To ensure that gross pay and net pay are calculated correctly and payments are made to the correct employees

To ensure that payrolls deductions to Central Provident Fund Board are correctly accounted and paid

(b) As the external auditors of Blake Ltd, write a management letter to the directors in respect of the shift-workers wages recording and payment systems which:

Identifies and explains FOUR deficiencies in that system

Explains the possible effect of each deficiency

Provides a recommendation to alleviate each deficiency [14m]

The Board of Directors

Blake Limited

1208 Chancery Lane,

Strand, London. 08th DEC 2010

Dear Sirs/Madams,



Following our recent audit, we bring to your attention certain observations in the company’s operations which we believe can help you in improving the profitability and efficiency of the business.

First Deficiency: Logging in process

The logging in process using an electronic identification card is not monitored.

Possible effect:

Card scanned doesn’t mean that work starts! As the logging in process is not monitored, collusion between employees by helping each other scanning the identification cards may result receipt of wages on the non-approval leave days or working hours.


– Replacement of electronic identification card to finger-print scanning may effectively cut off the collusion, yet it may be costly for the management.

– Spot check on the number of workers on the production line by shift manager from time to time and compare the number of employees logged in via the time recording system.

Second Deficiency: Overtime supervision

The shift foreman is not required to monitor the extent of any overtime working.

Possible effect:

As overtime working is not supervised, the employees may get wages paid at overtime rates for no work done by logging-off late. This phenomenon not only reduces the productivity, but also increases the labor costs.


– As each group of shift workers (25 persons) is allocated with specific vehicle at specific amount, the management may adopt piece-work systems, where employees are paid for output instead of time [Dunn, 1990].

– Change of existing working environment where the overtime working should be monitored by the shift foreman or through the installation of CCTVs.

Third Deficiency: Code word in computerized wage system

The authorization code word (pet’s name) uses in comparing the accuracy of time worked from the time recording system to the computerized wages system is generally known around the department.

Possible effect:

Unauthorized alterations may be made by the employees inside and outside the department.


– Further security steps should be carried out, such as authorization using personnel identification number and password. This will help in keeping the records of the employee’s name who certified the wages amount of particular employees.

– Change of code word on a regular basis and only inform to the responsible employees instead of whole department, may help in reducing this deficiency.

Forth Deficiency: Termination of employees

No effort in ensuring the receipt of e-mails sent from personnel department to payroll department which stating the details of employees’ termination.

Possible effect:

Terminated employees may remain on the payroll system [Leung, Coram, Cooper & Richardson, 2009] and hence the accounts department clerk will continue making payments to those employees as there is no link between accounts and personnel department.

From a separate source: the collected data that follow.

Definition is_Normal {A} (o : outcome A) : bool :=
  match o with
  | Normal _ => true
  | Panicked _ _ => false
  end.

(** The registry invariant: [routers] lists every key of [serviceMap]
    once. *)
Definition registry_ok (s : Server) : Prop :=
  NoDup (routers s) ∧ ∀ path, path ∈ routers s ↔ is_Some (serviceMap s !! path).

(** *** Shutting down *)

(** The [context.Context] handed to [close]: how many of the calls in
  flight finish before [ctx.Done()] becomes ready ([None]: it never
  does), the error [ctx.Err()] reports from then on, and the choice
  [select] makes when both of its cases are ready. *)
Record shutdownCtx := mkShutdownCtx {
  doneAfter : option nat;
  ctxErr : error;
  pickDone : bool
}.

(** How [close] ends: it returns an error or nil, or it never returns (and
  keeps [server.mu]). *)
Inductive closeResult :=
| Returned (err : option error)
| Waiting.

(** The call tasks [runs] run to their end, one after the other. *)
Fixpoint runTasks (runs : list nat) (w : World) : World :=
  match runs with
  | [] => w
  | i :: rest => runTasks rest (outcome_state (runTask i w))
  end.

(** The [select] of [close], with the goroutine that waits on the
  wait-group beside it.  [server.mu] is held throughout, so no reader gets
  past [isRunning]; what goes on are the call tasks, which take no lock:
  [runs] lists them in the order they finish.  The channel [c] is closed
  as soon as the counter of [callGroup] is zero; [ctx.Done()] is ready
  once [d] tasks have finished.  When no task is left to finish, a
  deadline that is set fires, and without one [close] waits for ever. *)
Fixpoint close_select (d : option nat) (err : error) (pick : bool) (runs : list nat)
    (w : World) : closeResult * World :=
  let drained := (callGroup (w_server w) =? 0)%Z in
  let fired := match d with
               | Some 0 => true
               | _ => false
               end in
  if drained && fired then (Returned (if pick then Some err else None), w)
  else if drained then (Returned None, w)
  else if fired then (Returned (Some err), w)
  else
    match runs with
    | [] => (match d with
             | Some _ => Returned (Some err)
             | None => Waiting
             end, w)
    | i :: rest => close_select (Nat.pred <$> d) err pick rest (outcome_state (runTask i w))
    end.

It is essential in ensuring that the termination e-mails are received in personnel, and this can be done by sending a notification feedback mails from payroll department to personnel department.

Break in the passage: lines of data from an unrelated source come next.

Lemma fetch_block_no_new_dirty t m b m' :
  fetch_block t m = Ok (b, m') → no_new_dirty m m'.
Proof.
  intros H.
  apply fetch_block_Ok in H
    as (m1 & e0 & blk & Hstep & He0 & Hv0 & Hblk & Hlen & ->).
  apply (no_new_dirty_trans _ m1).
  - destruct Hstep as [[_ ->]|(_ & _ & Hwb)];
      [apply no_new_dirty_refl | by eapply write_block_no_new_dirty].
  - intros i e Hi Hv Hd. fields.
    apply list_lookup_insert_Some in Hi as [(-> & <- & _)|[? Hi]];
      [done|eauto].
Qed.

Lemma locate_block_no_new_dirty BS m b m' :
  locate_block BS m = Ok (b, m') → no_new_dirty m m'.
Proof.
  unfold locate_block. destruct (find_block _ _).
  - intros [= <- <-]. intros i e Hi Hv Hd. fields. eauto.
  - apply fetch_block_no_new_dirty.
Qed.

Lemma cache_read_no_new_dirty BS m p m' :
  cache_read BS m = Ok (p, m') → no_new_dirty m m'.
Proof.
  intros H.
  apply cache_read_Ok in H
    as [(_ & -> & ->)|(_ & -> & b & m1 & blk & hi & lo & e & Hloc & Hblk & Hw & He & ->)];
    [apply no_new_dirty_refl|].
  apply (no_new_dirty_trans _ m1); [by eapply locate_block_no_new_dirty|].
  intros i e' Hi Hv Hd. fields.
  apply list_lookup_insert_Some in Hi as [(-> & <- & _)|[? Hi]]; eauto.
Qed.

Lemma flush_from_no_new_dirty i count m m' :
  flush_from i count m = Ok m' → no_new_dirty m m'.
Proof.
  revert i m. induction count as [|count IH]; intros i m H; simpl in H.
  - ok_tac. apply no_new_dirty_refl.
  - apply bind_Ok in H as (m1 & Hwb & H).
    eapply no_new_dirty_trans; [by eapply write_block_no_new_dirty|eauto].
Qed.

(** ** What an access leaves in the dictionary *)

Lemma cache_read_stamp BS m m' :
  0 < BS → u16 (MAR (state m)) → cache_ok m →
  cache_read BS m = Ok (WRITE_BACK, m') →
  ∃ b e, dictionary m' !! b = Some e ∧ valid e = true ∧
         tag e = addr2tag BS (MAR (state m)) ∧
         ref_count e = current_ref_count m ∧
         current_ref_count m' = to_ulong (current_ref_count m + 1).
Proof.
  intros HBS HMAR Hok H.
  apply cache_read_Ok in H
    as [(_ & [=] & _)|(_ & _ & b & m1 & blk & hi & lo & e & Hloc & Hblk & Hw & He & ->)].
  destruct (locate_block_invariant _ _ _ _ HBS HMAR Hok Hloc)
    as (_ & _ & _ & (e1 & He1 & Hv1 & Ht1) & _ & Hc).
  assert (e1 = e) as -> by congruence.
  exists b, (set_ref_count (current_ref_count m1) e). fields.
  rewrite list_lookup_insert_eq by (by eapply lookup_lt_Some).
  rewrite Hc. done.
Qed.

Lemma cache_write_stamp BS m m' :
  0 < BS → u16 (MAR (state m)) → cache_ok m →
  cache_write BS m = Ok (FETCH_INSTR, m') →
  ∃ b e, dictionary m' !! b = Some e ∧ valid e = true ∧ dirty e = true ∧
         tag e = addr2tag BS (MAR (state m)) ∧
         ref_count e = current_ref_count m ∧
         current_ref_count m' = to_ulong (current_ref_count m + 1).
Proof.
  intros HBS HMAR Hok H.
  apply cache_write_Ok in H
    as [(_ & [=] & _)|(_ & _ & b & m1 & blk & e & Hloc & Hblk & Hoff & He & ->)].
  destruct (locate_block_invariant _ _ _ _ HBS HMAR Hok Hloc)
    as (_ & _ & _ & (e1 & He1 & Hv1 & Ht1) & _ & Hc).
  assert (e1 = e) as -> by congruence.
  exists b, (set_dirty true (set_ref_count (current_ref_count m1) e)). fields.
  rewrite list_lookup_insert_eq by (by eapply lookup_lt_Some).
  rewrite Hc. done.
Qed.

(** ** The stamps of the valid entries *)

Lemma cache_ok_stamps m :
  cache_ok m → stamps_distinct m ∧ stamps_below m.
Proof.
  intros (_ & Hd & Hb). split.
  - intros i j e e' Hi Hj Hv Hv' Heq. by apply (Hd i j e e').
  - intros i e Hi Hv. by apply (Hb i e).
Qed.

(** C9.  In every machine a run of the simulator reaches from the loaded
    initial state, that is after every completed cache operation, the stamps
    [ref_count] of the valid entries are pairwise distinct and below
    [current_ref_count], and the final flush keeps it so.  An access, hit or
    miss, leaves its entry stamped with the old [current_ref_count] and
    increments the counter; write_block clears the stamp of the entry it
    releases. *)
Theorem stamps_distinct_and_below
  (CB BS : Z) (bytes : list Z) (words : list Word)
  (fuel : nat) (p : Phase) (m : Machine) :
  0 < BS →
  run BS fuel FETCH_INSTR (boot CB BS bytes words) = Ok (p, m) →
  (stamps_distinct m ∧ stamps_below m) ∧
  (∀ m', flush CB m = Ok m' → stamps_distinct m' ∧ stamps_below m') ∧
  (∀ m', cache_read BS m = Ok (WRITE_BACK, m') →
     current_ref_count m' = current_ref_count m + 1 ∧
     ∃ b e, dictionary m' !! b = Some e ∧ valid e = true ∧
            tag e = addr2tag BS (MAR (state m)) ∧
            ref_count e = current_ref_count m) ∧
  (∀ m', cache_write BS m = Ok (FETCH_INSTR, m') →
     current_ref_count m' = current_ref_count m + 1 ∧
     ∃ b e, dictionary m' !! b = Some e ∧ valid e = true ∧
            tag e = addr2tag BS (MAR (state m)) ∧
            ref_count e = current_ref_count m) ∧
  (∀ b e m', write_block b m = Ok m' → dictionary m !! b = Some e →
     valid e = true →
     ∃ e', dictionary m' !! b = Some e' ∧ valid e' = false ∧
           ref_count e' = 0).
Proof.
  intros HBS Hrun.
  pose proof (reachable_inv _ _ _ _ _ _ _ HBS Hrun) as Hinv.
  pose proof (sim_inv_counter _ _ Hinv) as (Hc0 & Hc1 & _).
  destruct Hinv as (_ & (_ & _ & HMAR & _) & Hok & _).
  split; [by apply cache_ok_stamps|].
  split; [|split; [|split]].
  - intros m' Hflush. apply cache_ok_stamps.
    by destruct (flush_from_cache_ok _ _ _ _ Hflush Hok).
  - intros m' H.
    destruct (cache_read_stamp _ _ _ HBS HMAR Hok H)
      as (b & e & He & Hv & Ht & Hr & Hc).
    rewrite to_ulong_succ in Hc by done. eauto 10.
  - intros m' H.
    destruct (cache_write_stamp _ _ _ HBS HMAR Hok H)
      as (b & e & He & Hv & _ & Ht & Hr & Hc).
    rewrite to_ulong_succ in Hc by done. eauto 10.
  - intros b e m' H He Hv.
    apply write_block_Ok in H
      as (e0 & He0 & [[Hv0 _]|[(_ & _ & ->)|(_ & _ & pl & _ & _ & ->)]]);
      [congruence| |];
      (exists (released e0); fields; split; [|done];
       apply list_lookup_insert_eq; by eapply lookup_lt_Some).
Qed.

We hope to discuss the report with you at our forthcoming meeting.

May we take this opportunity to express our thanks to you and your employees for the assistance provided during the audit period.

If you require any further information on the above, please do not hesitate to contact us.

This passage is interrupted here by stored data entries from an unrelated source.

(** What [process_energy_reading] does after its three stores. *)
Lemma after_the_stores_frame (data : EnergyData) :
  preserves P
    (try_except
       (detect_energy_anomalies H now (d_device_id data)
          (default 0%Q (d_power_consumption data)) ;;
        st <- get ;;
        if auto_optimization_enabled st
        then check_optimization_triggers H now else ret tt)
       (fun e => logger (ERROR ("Error processing energy reading: " +:+ exn_msg e)))).
Proof using stable. frame_auto. Qed.

End Frame.

(** What the rules do not write is, after [process_energy_reading], as the
    three stores left it, or as it was when the INSERT raised. *)
Lemma process_energy_reading_stores {C : Type} {A : Arith} (H : Helpers C) (now : datetime)
    (data : EnergyData) (insert_error : option exn) (st : EMS C) (P : EMS C -> Prop) :
  rule_stable P ->
  P (match insert_error with
     | None => reading_stored now data st
     | Some _ => st
     end) ->
  P (exec (process_energy_reading H now data insert_error) st).
Proof.
  intros Hs HP. destruct insert_error as [e|].
  - exact (proj1 (proj2 (Hs st HP)) _).
  - exact (after_the_stores_frame H now P Hs data _ HP).
Qed.

(** ** The history and the table of readings *)

(** Appending to a deque that holds the last [n] elements of [a] gives
    the last [n] elements of [a] with the new element. *)
Lemma deque_append_last {A : Type} (n : nat) (x : A) (a : list A) :
  deque_append n x (drop (length a - n) a)
  = drop (length (a ++ [x]) - n) (a ++ [x]).
Proof.
  unfold deque_append. rewrite !length_app, length_drop. simpl.
  destruct (Nat.le_gt_cases n (length a)) as [Hle|Hgt].
  - replace (length a - (length a - n) + 1 - n)%nat with 1%nat by lia.
    replace (length a + 1 - n)%nat with (length a - n + 1)%nat by lia.
    rewrite <- drop_drop. f_equal.
    rewrite drop_app_le by lia. reflexivity.
  - replace (length a - n)%nat with 0%nat by lia. simpl.
    f_equal. lia.
Qed.

Lemma process_energy_reading_history {C : Type} {A : Arith} (H : Helpers C)
    (msg : Delivery EnergyData) (st : EMS C) :
  consumption_history
    (exec (process_energy_reading H (arrival msg) (payload msg) (insert_raises msg)) st)
  = if stored msg
    then deque_append 1000 (history_entry_of msg) (consumption_history st)
    else consumption_history st.
Proof.
  apply (process_energy_reading_stores H (arrival msg) (payload msg) (insert_raises msg) st
           (fun s => consumption_history s
                     = if stored msg
                       then deque_append 1000 (history_entry_of msg)
                              (consumption_history st)
                       else consumption_history st)).
  - intros s Hs. repeat split; intros; exact Hs.
  - unfold stored. now destruct (insert_raises msg).
Qed.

– This letter does not identify all the weaknesses in the company internal control systems.

– This letter is for management use only.

Yours Faithfully,


Jason & Smith Audit Co.

(c) List THREE substantive analytical procedures you should perform on the shift managers’ salary system. For each procedure, state your expectation on the result of that procedure. [6m]

Substantive procedures are designed to obtain audit evidence to reduce detection risks relating to specific financial statement assertions [Rick, Dassen, Schilder & Wallage, 2005], using the tools: tests of details of transaction and balances, and analytical procedures. Analytical procedures consist of the analysis of significant trends and ratios, which entail the use of relationships and comparisons to determine the balance of accounts and reasonability of data [Porter, Simon & Hatherly, 2008].

When analytical procedures serve as substantive tests in the shift managers’ salary system, substantive analytical procedures may be conducted by auditors comprise of:

(i) Trend Analysis – The analysis of changes in an account balance over time [Rick, Dassen, Schilder &

Wallage, 2005].

Procedure: Regular independent comparisons of shift managers’ salaries paid with budgets and previous year, through investigation of variances [Porter, Simon & Hatherly, 2008].

Expectation: Assuming that the budgeted shift managers’ salaries included the 3% increment in second half year and the 5% annual bonus, variances between actual and budgeted total salary expenses should persist at similar level. On the other hand, presuming that the number of total shift managers remained unchanged, only inflation rates supposed to take place when comparing current and previous years’ salary expenses.

(ii) Ratio Analysis – The comparison of relationships between financial statement accounts, the

comparison of an account with non-financial data, or the comparison of relationships between firms in an industry [Rick, Dassen, Schilder & Wallage, 2005].

Procedure: Data collection of employment and rates payment of each shift manager in Blake Ltd from HR department [Porter, Simon & Hatherly, 2008]. Calculation of aggregate amount and compare it with the actual salary disclosed in financial statement [Rick, Dassen, Schilder & Wallage, 2005].

Expectation: As non-financial data may serve as a basis for comparisons, the estimated total payrolls can be achieved through the multiplication of total number of shift managers with the mean salary rates.

(iii) Reasonableness Testing – The analysis of account balances or changes in account balances within

an accounting period in terms of their “reasonableness” in light of expected relationships between accounts [Rick, Dassen, Schilder & Wallage, 2005].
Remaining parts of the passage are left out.